The scenes in this poem really brought to mind John Steinbeck’s classic novels of the period, particularly because of the way Olsen describes the land:

whipping winds raked a storm of topsoil
into dust clouds darkening prairie skies
and falling to drift like snow.

The daunting physical and emotional landscape of this time is also described in the next two poems. In ‘Tractored Out’, we hear of:

                      the horizon’s flat immensity –
bleak as the foreclosed family’s prospects,

The narrative in the poem ‘Families on the Road’ reflects photographs by Lange of families travelling through Oklahoma, still seen as

retaining the dignity of blameless people
dispossessed by drought and debt,

A different form of dispossession relates to the internment of Japanese-Americans in the Second World War. I particularly liked the empathy in ‘Grandfather, 19 May 1942’:

With dignity and patience,
a Japanese grandfather wears
a tag on a string, sits
in temporary abeyance

The poems in the second half, subtitled ‘Alienation’, are more focused on the internal feelings of isolation which Hopper suggests so well in his paintings. Hopper’s images are often used as a prompt for poetry workshops as they invite the observer to create their own interpretation. By doing a sequence of poems about Hopper’s work, Olsen takes us much further into a particular mindset. The poems work well together, building up a cumulative sense of solitude.
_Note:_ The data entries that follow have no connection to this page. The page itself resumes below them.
(** * Trajectory planning and motion scheduling of the actuator firmware

    Shallow embedding of [Application/src/TrajectoryPlanning.cpp],
    [Application/inc/TrajectoryPlanning.hpp] and
    [Application/src/MotionControl.cpp].

    Conventions of the embedding:
    - [float32_t] values are idealised as real numbers: rounding, infinities
      and NaN are not represented, except for the operand of the tolerance
      test of [calculateDrawPlan], which is rounded ([to_float32_t]) because
      the constant it is compared with, the double 0.1, is no [float32_t];
    - [uint32_t], [int32_t] and [uint16_t] values are integers of [Z], the
      wrap-around of unsigned arithmetic being written out ([wrap32]);
    - the objects reached through [this->odometry], [this->position] and
      FreeRTOS are collaborators: what the code reads from them during one
      call is an input record ([Env]), what it calls on them is appended to
      a log of calls;
    - a failed [assert] and an array access outside [0..9] end the run with
      a [fault]. *)

From Stdlib Require Import Reals Machin ZArith List Bool Lia Lra QArith Qreals.
Import ListNotations.

Local Open Scope Z_scope.

(** ** Machine integers *)

Definition wrap32 (z : Z) : Z := z mod 2 ^ 32.
Definition wrap16 (z : Z) : Z := z mod 2 ^ 16.

(** ** Reals standing for [float32_t] *)

(** [#define _PI_] and [#define _2_PI_] of TrajectoryPlanning.hpp. *)
Definition _PI_ : R := 3.14159265358979323846%R.
Definition _2_PI_ : R := 6.28318530717958647692%R.

(** [pow(v, 2)] of <math.h>. *)
Definition pow2 (v : R) : R := (v ^ 2)%R.

(** [atan2f(y, x)] of <math.h>: the angle of the point (x, y), in (-PI, PI]. *)
Definition atan2f (y x : R) : R :=
  if Rlt_dec 0 x then atan (y / x)
  else if Rlt_dec x 0 then
         if Rle_dec 0 y then (atan (y / x) + PI)%R else (atan (y / x) - PI)%R
       else if Rlt_dec 0 y then (PI / 2)%R
            else if Rlt_dec y 0 then (- PI / 2)%R else 0%R.

(** [TrajectoryPlanning::abs]. *)
Definition abs (val : R) : R :=
  if Rlt_dec val 0 then (- val)%R else val.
The poet’s ekphrastic approach is very descriptive of the paintings and photographs. He picks out details so we feel we are standing in front of the images. The first poem in the second half, ‘Dawn in Pennsylvania, 1942’, is about waking up in a sleeping car on a train. This poem introduces a number of images that are echoed in later poems. In the ‘half-light’, there is ‘a faint shadow’ and ‘the platform’s ghostly grey vacancy’. This adds up to an in-between world:

In this moment of implied obsolescence,
the dawn might be taken for twilight.

In the next poem, ‘Manhattan Bridge Loop, 1928’, windows ‘appear uninhabited, vacant of life’ and the poet focuses in on

    a trudging man, stooped as if bearing
a weight of worry or loneliness, 

A text note comments on the similarity between Hopper’s paintings and Vilhelm Hammershøi’s paintings of his wife. Both artists portray loneliness. In ‘Room in Brooklyn, 1932,’ Olsen suggests Hopper’s subject could be Ida Hammershøi. He points out the woman’s ‘muted dress’ and writes that she is ‘oblivious to the monotonous façade’. The final image of a woman who will ‘bestir herself to cook a meal for one’ is surely the epitome of loneliness.

In ‘Automat, 1927’, the details of what the woman wears as well as what she eats and drinks puts us right next to the automat. This poem is much more upfront about loneliness and then surprisingly turns to let the character challenge the narrator’s assertion that

She’s alone where a New Yorker
might go to escape the loneliness
of home, another empty room.

The last nine lines of this poem comprise a defence of choosing to be alone, ending with: ‘Sometimes I just need to be by myself.

In the poem ‘Night Windows,1928’, Olsen aptly suggests that Hopper’s usual approach (not in fact used in this painting) is one of ‘inside looking out’

melding shadows
of secrets confined
to interior states of mind
with fragmented landscapes.

Olsen’s attention to detail always situates us very solidly in place and time. We get a real slice of city life in this era. ‘New York Movie 1939’, starts with the line ‘The slender long-legged usherette’ and ends with the words ‘Her feet hurt’. In between we get a glimpse of ‘sconce lamps’ and ‘red plush seats’ as well as what she might be thinking and the fact that war is on the horizon. This spare but full portrait makes good use of short lines.

This collection has a compactness of form and narrative which suits the styles of the two creative artists who act predominately as Olsen’s muses. His poems effectively evoke the hardship and solitude that many endured in the USA in the first half of the twentieth century. In doing so, they remind us that many of the issues are still resonant today.